Work to be completed:
Return, in their exact form, the lines that lie between the start of the data below and the line containing "Definition BANNED_NAME_PATTERN : re", with both ends included.

Material shown:
'''

(** [VTime] is an instance of one of [_BANNED_TYPES], [VOther] of a class the
    scan does not know; both carry [type(value).__name__]. *)
(* src: fleet_kernel/identity_key.py _BANNED_TYPES *)
Inductive pyval :=
  | VNone | VBool (b : bool) | VInt (z : Z) | VStr (s : string) | VFloat
  | VTime (type_name : string) | VOther (type_name : string)
  | VList (l : list pyval) | VTuple (l : list pyval)
  | VMap (kvs : list (pykey * pyval)).

(* src: fleet_kernel/identity_key.py _BANNED_NAME_PATTERN *)
Definition BANNED_NAME_PATTERN : re :=
  alts [lit "observed_at"; lit "occurred_at"; lit "recorded_at"; lit "created_at"; lit "updated_at";
    lit "decided_at"; lit "consumed_at"; lit "issued_at"; lit "expires_at"; lit "heartbeat";
    lit "timestamp"; cats [lit "_at"; REnd]; cats [RStart; lit "at"; REnd];
    lit "session"; lit "process"; cats [lit "pid"; RBound]; lit "census"; lit "boottime";
    lit "boot_time"; lit "uptime"; lit "hostname"; lit "host_path"; lit "abs_path"; lit "tmp_path";
    lit "request_id_header"; lit "trace"; lit "span"; lit "release_commit"; lit "release_tree";
    lit "release_sha"; lit "reviewed_release"; lit "runtime_tree"; lit "release_binding";
    lit "migration_commit"; lit "candidate_commit"; lit "prosrc"; lit "source_sha";
    lit "contract_sha"; lit "stop_reason"; lit "usage"; lit "model_version"].

Definition banned_name (key : string) : bool := re_search true BANNED_NAME_PATTERN key.

(* src: fleet_kernel/identity_key.py SUBJECT_CONTRACTS *)
Definition SUBJECT_CONTRACTS : list (string * list string) := [
  ("m9-live-route-authority/v2", [
    "tenant_id"; "required_route"; "resolved_route"; "authority_plane"; "activation_program_id";
    "activation_mandate_id"; "package_id"; "package_sha256"; "dispatch_phase";
    "controller_boundary"]);
  ("m9-held-live-checkpoint/v1", [
    "tenant_id"; "parent_payroll_run_id"; "terminal_kind"; "successor_request_sha256"])].

(* src: fleet_kernel/identity_key.py _refuse *)
Definition refuse {A} (path reason : string) : res A :=
  Err (Exn IdentityKeyError ("identity key refused at " +:+ repr path +:+ ": " +:+ reason)).

(* src: fleet_kernel/identity_key.py _scan *)
Fixpoint scan (v : pyval) (path : string) : res json :=
  let items := fix items (i : Z) (l : list pyval) : res (list json) :=
    match l with
    | [] => Ok []
    | x :: r =>
        let! j := scan x (path +:+ "[" +:+ str_Z i +:+ "]") in
        let! js := items (i + 1) r in Ok (j :: js)
    end in
  let entries := fix entries (kvs : list (pykey * pyval)) : res (list (string * json)) :=
    match kvs with
    | [] => Ok []
    | (KOther _, _) :: _ => refuse path "non-string mapping key"
    | (KStr key, x) :: r =>
        if banned_name key then refuse (path +:+ "." +:+ key) "banned volatile field-name class"
        else let! j := scan x (path +:+ "." +:+ key) in
             let! out := entries r in Ok ((key, j) :: out)
    end in
  match v with
  | VTime name => refuse path ("banned volatile type " +:+ name)
  | VFloat => refuse path "float values are banned (use integral cents/strings)"
  | VMap kvs => let! out := entries kvs in Ok (JObj out)
  | VList l | VTuple l => let! out := items 0 l in Ok (JArr out)
  | VNone => Ok JNull
  | VBool b => Ok (JBool b)
  | VInt z => Ok (JInt z)
  | VStr s => Ok (JStr s)
  | VOther name => refuse path ("unsupported value type " +:+ name)
  end.

Definition key_repr (k : pykey) : string := match k with KStr s => repr s | KOther r => r end.
Definition key_is (f : string) (k : pykey) : bool := match k with KStr s => (f =? s)%string | KOther _ => false end.

(** [f in content] and [content[f]]. *)
Definition field_of (f : string) (content : list (pykey * pyval)) : option pyval :=
  snd <$> List.find (fun kv => key_is f kv.1) content.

'''

Response to the exercise:
(** [VTime] is an instance of one of [_BANNED_TYPES], [VOther] of a class the
    scan does not know; both carry [type(value).__name__]. *)
(* src: fleet_kernel/identity_key.py _BANNED_TYPES *)
Inductive pyval :=
  | VNone | VBool (b : bool) | VInt (z : Z) | VStr (s : string) | VFloat
  | VTime (type_name : string) | VOther (type_name : string)
  | VList (l : list pyval) | VTuple (l : list pyval)
  | VMap (kvs : list (pykey * pyval)).

(* src: fleet_kernel/identity_key.py _BANNED_NAME_PATTERN *)
Definition BANNED_NAME_PATTERN : re :=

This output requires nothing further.